Standard Bank joint CEO Sim Tshabalala. Picture: MARTIN RHODES
Standard Bank joint CEO Sim Tshabalala. Picture: MARTIN RHODES

STANDARD Bank hopes to close the sale of its controlling stake in the London-based Global Markets business in six months’ time.

It also plans to set up a self-standing branch in South Sudan by the end of the 2014 financial year as part of its growth plans in the continent.

In results for the six months ended June, Standard Bank on Thursday reported an improvement in its rest of Africa operations. If that improvement is sustained, it gives Standard Bank an opportunity to offset challenges in South Africa, should growth slow.

In terms of total income contribution to the group, the rest of Africa constituted 30% — growing from 17% in 2010.

Personal and business banking in the rest of Africa swung to headline earnings of R53m from a loss of R201m in the interim period in 2013. "It represents a change of strategy. They are looking for high-quality customers," Avior research analyst Harry Botha said on Thursday.

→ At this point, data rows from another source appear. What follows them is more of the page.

(** * HealthCareDiseaseAnalysis2.py: extraction and presentation of disease
      records

    A shallow embedding of [get_disease_info], [generate_pdf],
    [display_disease_info] and the script body of
    [HealthCareDiseaseAnalysis2.py], with the Python operations they rely on
    ([str.find], [str.rfind], slicing, [str.strip], [float], [str.join],
    [dict.get], truthiness, [json.loads]).

    Conventions.
    - A Python [str] is a [string]; each character stands for the code point
      of the same number, so the strings of the development hold Latin-1
      text, with code points below 256. Text with other characters differs
      for the program at line 87, where the document is encoded as Latin-1:
      whether that succeeds is a parameter of [generate_pdf], so that both
      ways the line can go are covered.
    - Python integers are [Z].
    - A Python float is a binary64 number: [float] rounds the decimal text
      to the nearest one, to an infinity when it is too large and to zero
      when it is too small.
    - A Python value produced by [json.loads] is a [value]; a [dict] is an
      association list in insertion order.
    - A Python call either returns or raises: [outcome].
    - The calls made on the Streamlit module and on the [FPDF] object are
      recorded, in order, as a trace.
    - The libraries are CPython 3.11 with its default limits (1000 frames
      of recursion, 4300 digits for an [int] read from text) and [fpdf]
      1.7.2. *)

From Stdlib Require Import String Ascii ZArith NArith List Bool Lia.
From Stdlib Require Import Numbers.DecimalString.
From Stdlib Require Numbers.DecimalPos Numbers.DecimalN.
Import ListNotations.

Set Warnings "-register-all".

Local Open Scope string_scope.
Local Open Scope Z_scope.

(** ** Python strings *)

Module PyStr.

(** [len(s)] *)
Definition len (s : string) : Z := Z.of_nat (String.length s).

(** [s.find(sub)]: the lowest index at which [sub] starts, or [-1]. *)
Fixpoint find_from (sub s : string) (i : Z) : Z :=
  if String.prefix sub s then i
  else match s with
       | EmptyString => -1
       | String _ s' => find_from sub s' (i + 1)
       end.

Definition find (s sub : string) : Z := find_from sub s 0.

(** [s.rfind(sub)]: the highest index at which [sub] starts, or [-1]. *)
Fixpoint rfind_from (sub s : string) (i : Z) : Z :=
  match s with
  | EmptyString => if String.prefix sub s then i else -1
  | String _ s' =>
      let r := rfind_from sub s' (i + 1) in
      if 0 <=? r then r
      else if String.prefix sub s then i else -1
  end.

Definition rfind (s sub : string) : Z := rfind_from sub s 0.

(** Slice bounds: a negative bound counts from the end, and both are
    clamped to [0 .. len]. *)
Definition clamp_index (n i : Z) : Z :=
  if i <? 0 then Z.max (i + n) 0 else Z.min i n.

(** [s[a:b]] *)
Definition slice (s : string) (a b : Z) : string :=
  let lo := clamp_index (len s) a in
  let hi := clamp_index (len s) b in
  String.substring (Z.to_nat lo) (Z.to_nat (hi - lo)) s.

(** [c.isspace()] for a code point below 256. *)
Definition is_space (c : ascii) : bool :=
  let n := nat_of_ascii c in
  ((9 <=? n) && (n <=? 13) || (28 <=? n) && (n <=? 32)
   || (n =? 133) || (n =? 160))%nat.

Fixpoint lstrip_with (p : ascii -> bool) (s : string) : string :=
  match s with
  | EmptyString => EmptyString
  | String c s' => if p c then lstrip_with p s' else s
  end.

Fixpoint rstrip_with (p : ascii -> bool) (s : string) : string :=
  match s with
  | EmptyString => EmptyString
  | String c s' =>
      match rstrip_with p s' with
      | EmptyString => if p c then EmptyString else String c EmptyString
      | r => String c r
      end
  end.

Personal and business banking in the rest of Africa grew customer numbers by 6% to 15.9-million.

Headline earnings from the overall group personal and business banking division grew 13% to R4.19bn, while its corporate and investment division suffered a 22% drop to R2.82bn, partly knocked by potential losses from fraud in physical aluminium held in bonded warehouses in China.

Standard Bank Group CEO Sim Tshabalala said on Thursday that the plan was to sustain the momentum in the rest of Africa. He said Standard Bank now had an infrastructure and a good product set in the continent, and if the macroeconomic environment remained positive the bank would sustain earnings growth.

South African personal and business banking posted a 6% rise in headline earnings to R4bn in the 2014 interim period, with the business banking unit delivering the biggest growth.

The group personal and business banking division at Standard Bank contributes 50% to group headline earnings.

However, instalment sale and finance leases — a unit within personal and business banking that provides financial facilities for the acquisition of vehicles and other assets — posed a challenge to the bank as its bad debts increased dramatically.

Credit impairments in the instalment sale and finance leases unit doubled to R504m in the six months to end-June 2014 compared with R251m before.

Mr Tshabalala attributed this partly to "suboptimal decisions" taken on credit in the instalment sale and finance leases.

At a group level Standard Bank posted a 2% rise in headline earnings to R8.3bn in the six months ended June, hit by an $80m provision held against suspected Chinese fraud affecting its commodity finance business.

The corporate and investment banking division reported a 22% fall in headline earnings to R2.8bn, contributing 34% to the Standard Bank Group.

Corporate and investment banking experienced an increase in operational costs, and slower growth rates in East Africa. The division was also affected by the alleged fraud in China.

One of the issues that Standard Bank Group will be dealing with in the next year is the maturity of its black economic empowerment deal and how it affects the transformation scorecard in terms of ownership. The scheme, known as Tutuwa, has a total value of R10.7bn.